Stored data entries:

(** C7, as the code has it: for a run whose font name, size text and
    color text hold no colon, the style is the font family, the size when
    set, then [font-weight: bold; ] exactly when bold is true,
    [font-style: italic; ] exactly when italic is true and [color: c; ]
    exactly when the run has a color: the style contains the bold declaration
    iff bold is true, the italic one iff italic is true, a color declaration
    iff the run has a color, and never a [normal].  Such a run with bold true,
    italic false and no color gets [font-weight: bold;] and neither a
    font-style nor a color declaration. *)
Theorem C7_run_style_declarations (float_str : spec_float -> string) (run : RunData) :
  plain_values float_str run ->
  run_style float_str run =
    font_family_decl run ++ font_size_decl float_str run ++
    (if bool_decide (bold run = Some true) then "font-weight: bold; " else "") ++
    (if bool_decide (italic run = Some true) then "font-style: italic; " else "") ++
    (if str_truthy (color run) then "color: " ++ str_opt id (color run) ++ "; " else "") /\
  run_style_spec float_str run /\
  (bold run = Some true -> italic run = Some false -> color run = None ->
   contains "font-weight: bold;" (run_style float_str run) /\
   ~ declares "font-style" (run_style float_str run) /\
   ~ declares "color" (run_style float_str run)).
Proof.
  intros Hp. split; [|split].
  - unfold run_style, font_weight_decl, font_style_decl, color_decl, bool_truthy.
    destruct (bold run) as [[|]|]; destruct (italic run) as [[|]|]; reflexivity.
  - now apply run_style_meets_spec.
  - intros Hb Hi Hc.
    destruct (run_style_meets_spec float_str run Hp) as (H1 & _ & _ & H4 & H5 & _).
    split; [now apply H1|]. split.
    + intros Hd. apply H4 in Hd. congruence.
    + intros Hd. apply H5 in Hd. rewrite Hc in Hd. discriminate.
Qed.

Lemma C7_run_style_declarations_witness :
  plain_values Sample.float_str Sample.bold_run /\
  run_style Sample.float_str Sample.bold_run = "font-family: None; font-weight: bold; " /\
  contains "font-weight: bold;" (run_style Sample.float_str Sample.bold_run) /\
  ~ declares "font-style" (run_style Sample.float_str Sample.bold_run) /\
  ~ declares "color" (run_style Sample.float_str Sample.bold_run).
Proof.
  assert (Hp : plain_values Sample.float_str Sample.bold_run) by (repeat split).
  split; [exact Hp|]. split; [reflexivity|].
  exact (proj2 (proj2 (C7_run_style_declarations Sample.float_str Sample.bold_run Hp))
           eq_refl eq_refl eq_refl).
Defined.

(** C7 as stated fails: the font name of a run is copied into its style
    as it is.  A run that is not bold, not italic and has no color, with a
    font name that spells the three declarations, gets a style that contains
    [font-weight: bold;] and [font-style: italic;] and declares a color. *)
Lemma C7_counterexample :
  let style := run_style Sample.float_str Sample.spelled_run in
  bold Sample.spelled_run = Some false /\
  italic Sample.spelled_run = None /\
  color Sample.spelled_run = None /\
  style = "font-family: x; font-weight: bold; font-style: italic; color: red; " /\
  contains "font-weight: bold;" style /\
  contains "font-style: italic;" style /\
  declares "color" style /\
  ~ (contains "font-weight: bold;" style <-> bold Sample.spelled_run = Some true).
Proof.
  cbv zeta.
  split; [reflexivity|]. split; [reflexivity|]. split; [reflexivity|].
  split; [reflexivity|].
  assert (Hw : contains "font-weight: bold;"
                 (run_style Sample.float_str Sample.spelled_run)).
  { exists "font-family: x; ", " font-style: italic; color: red; ". reflexivity. }
  split; [exact Hw|]. split; [|split].
  - exists "font-family: x; font-weight: bold; ", " color: red; ". reflexivity.
  - exists "font-family: x; font-weight: bold; font-style: italic; ", " red; ". reflexivity.
  - intros [H _]. specialize (H Hw). discriminate.
Qed.

(** C9: the style of a run always starts with its font-family
    declaration, whatever the font name; a run without a font name gets the
    text [font-family: None; ], while a size, a weight, a slant and a color
    that are not set leave nothing in the style. *)
Theorem C9_font_family_always_declared (float_str : spec_float -> string) (run : RunData) :
  (exists rest, run_style float_str run =
                "font-family: " ++ str_opt id (font_name run) ++ "; " ++ rest) /\
  declares "font-family" (run_style float_str run) /\
  contains ("style='" ++ run_style float_str run ++ "'") (render_run float_str run) /\
  (font_name run = None ->
   contains "font-family: None;" (run_style float_str run) /\
   (font_size run = None -> bold run = None -> italic run = None -> color run = None ->
    run_style float_str run = "font-family: None; ")).
Proof.
  assert (Hrest : exists rest, run_style float_str run =
                    "font-family: " ++ str_opt id (font_name run) ++ "; " ++ rest).
  { eexists. unfold run_style, font_family_decl. rewrite !append_assoc. reflexivity. }
  split; [exact Hrest|]. split; [|split].
  - destruct Hrest as [rest ->]. exists "", (" " ++ str_opt id (font_name run) ++ "; " ++ rest).
    reflexivity.
  - unfold render_run. destruct (str_truthy (hyperlink run)).
    + exists ("<a href='" ++ str_opt id (hyperlink run) ++ "' "), (">" ++ text run ++ "</a>").
      rewrite !append_assoc. reflexivity.
    + exists "<span ", (">" ++ text run ++ "</span>"). rewrite !append_assoc. reflexivity.
  - intros Hn. split.
    + destruct Hrest as [rest ->]. rewrite Hn. exists "", (" " ++ rest). reflexivity.
    + intros Hs Hb Hi Hc.
      unfold run_style, font_family_decl, font_size_decl, font_weight_decl, font_style_decl,
        color_decl. rewrite Hn, Hs, Hb, Hi, Hc. reflexivity.
Qed.

Lemma C9_font_family_always_declared_witness :
  font_name Sample.bare_run = None /\
  contains "font-family: None;" (run_style Sample.float_str Sample.bare_run) /\
  run_style Sample.float_str Sample.bare_run = "font-family: None; ".
Proof.
  split; [reflexivity|].
  destruct (proj2 (proj2 (proj2 (C9_font_family_always_declared Sample.float_str Sample.bare_run)))
              eq_refl) as [Hc Hs].
  split; [exact Hc|]. exact (Hs eq_refl eq_refl eq_refl eq_refl).
Defined.

(** ** Fill colors *)

Lemma format_02x_two_digits (b : Byte.byte) :
  exists c1 c2 : ascii,
    format_02x b = String c1 (String c2 "") /\
    lower_hex_char c1 = true /\ lower_hex_char c2 = true.
Proof.
  exists (hex_digit (Byte.to_N b / 16)), (hex_digit (Byte.to_N b mod 16)).
  split; [reflexivity|]. destruct b; split; reflexivity.
Qed.

(** C2: a solid fill with an RGB color is extracted as its lowercase
    [#rrggbb] text and a BACKGROUND fill as [transparent], and both are
    rendered as such; a fill of any other type is extracted as [None] under a
    key that is always present, so [dict.get] never falls back on its default
    and the shape is rendered with [background-color: None;], not with
    [background-color: transparent;]. *)
Theorem C2_fill_color_rendered (shape : Shape) (w : world) :
  (forall r g b : Byte.byte,
     get_fill_color (with_fill shape (fill_object (Some SOLID) (Some (r, g, b)))) w =
       (Ret (Some ("#" ++ format_02x r ++ format_02x g ++ format_02x b)), w)) /\
  (forall c, get_fill_color (with_fill shape (fill_object (Some BACKGROUND) c)) w =
               (Ret (Some "transparent"), w)) /\
  Forall (fun t => forall c, get_fill_color (with_fill shape (fill_object t c)) w = (Ret None, w))
    [Some GRADIENT; Some PATTERNED; Some PICTURE_FILL; Some TEXTURED; Some GROUP_FILL; None] /\
  (forall b64encode shape_data w',
     extract_shape b64encode shape w = (Ret shape_data, w') -> fill_color shape_data <> None) /\
  (forall shape_data hex,
     fill_color shape_data = Some (Some hex) ->
     bg_color shape_data = "background-color: " ++ hex ++ ";") /\
  (forall shape_data,
     fill_color shape_data = Some None -> bg_color shape_data = "background-color: None;") /\
  (forall shape_data,
     fill_color shape_data = None -> bg_color shape_data = "background-color: transparent;") /\
  (forall r g b : Byte.byte,
     String.length (format_02x r ++ format_02x g ++ format_02x b) = 6%nat /\
     lower_hex (format_02x r ++ format_02x g ++ format_02x b) = true) /\
  format_02x Byte.xff ++ format_02x Byte.x00 ++ format_02x Byte.x0a = "ff000a" /\
  fst ((let* shape_data := extract_shape Sample.b64encode Sample.gradient_box in
        process_shape_data Sample.float_str Sample.b64decode Sample.pil_ok
          0 shape_data "out/images" 0 false) Sample.w0) =
    Ret ("<div class='absolute flex flex-col items-start justify-start' " ++
         "style='left:0.00%;top:0.00%;width:100.00%;height:100.00%;background-color: None;'></div>").
Proof.
  split; [|split; [|split; [|split; [|split; [|split; [|split; [|split; [|split]]]]]]]].
  - intros r g b. reflexivity.
  - intros c. reflexivity.
  - repeat constructor.
  - intros b64encode shape_data w' He. unfold extract_shape, bind, ret in He.
    repeat match type of He with
           | context [match ?m ?x with _ => _ end] => destruct (m x) as [[?|?] ?]; try discriminate
           end.
    injection He as <- _. discriminate.
  - intros shape_data hex Hf. unfold bg_color. now rewrite Hf.
  - intros shape_data Hf. unfold bg_color. now rewrite Hf.
  - intros shape_data Hf. unfold bg_color. now rewrite Hf.
  - intros r g b.
    destruct (format_02x_two_digits r) as (r1 & r2 & -> & Hr1 & Hr2).
    destruct (format_02x_two_digits g) as (g1 & g2 & -> & Hg1 & Hg2).
    destruct (format_02x_two_digits b) as (b1 & b2 & -> & Hb1 & Hb2).
    split; [reflexivity|]. cbv [String.append lower_hex].
    now rewrite Hr1, Hr2, Hg1, Hg2, Hb1, Hb2.
  - reflexivity.
  - vm_compute. reflexivity.
Qed.

(** ** The colors that extraction gives to the runs *)

Lemma colon_free_app (a b : string) : colon_free (a ++ b) = colon_free a && colon_free b.
Proof.
  induction a as [|c a IH]; [reflexivity|].
  change (String c a ++ b) with (String c (a ++ b)). cbn [colon_free].
  now rewrite IH, andb_assoc.
Qed.

Lemma lower_hex_char_no_colon (c : ascii) :
  lower_hex_char c = true -> Ascii.eqb c ":" = false.
Proof.
  destruct c as [[] [] [] [] [] [] [] []]; intros H; try reflexivity; discriminate H.
Qed.

Lemma format_02x_colon_free (b : Byte.byte) : colon_free (format_02x b) = true.
Proof.
  destruct (format_02x_two_digits b) as (c1 & c2 & -> & H1 & H2). cbn [colon_free].
  now rewrite (lower_hex_char_no_colon _ H1), (lower_hex_char_no_colon _ H2).
Qed.

Lemma rgb_to_hex_colon_free (c : option RGBColor) :
  colon_free (str_opt id (rgb_to_hex c)) = true.
Proof.
  destruct c as [[[r g] b]|]; [|reflexivity]. cbn [rgb_to_hex str_opt id].
  rewrite !colon_free_app, !format_02x_colon_free. reflexivity.
Qed.

Lemma color_to_hex_colon_free (c : option ColorFormat) (w w' : world) (hex : option string) :
  color_to_hex c w = (Ret hex, w') -> colon_free (str_opt id hex) = true.
Proof.
  unfold color_to_hex, bind, lift, ret, raise. intros H.
  destruct c as [c|]; [|injection H as <- _; reflexivity].
  destruct (rgb c) as [[v|]|e].
  - injection H as <- _. apply (rgb_to_hex_colon_free (Some v)).
  - injection H as <- _. reflexivity.
  - destruct (is_AttributeError e); [injection H as <- _; reflexivity | discriminate].
Qed.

▸ Problem description
Although the records may continue, retype only the lines from the first one through the one containing "exactly when the", exactly as they appear.

▸ Result of the exercise
(** C7, as the code has it: for a run whose font name, size text and
    color text hold no colon, the style is the font family, the size when
    set, then [font-weight: bold; ] exactly when bold is true,
    [font-style: italic; ] exactly when italic is true and [color: c; ]
    exactly when the run has a color: the style contains the bold declaration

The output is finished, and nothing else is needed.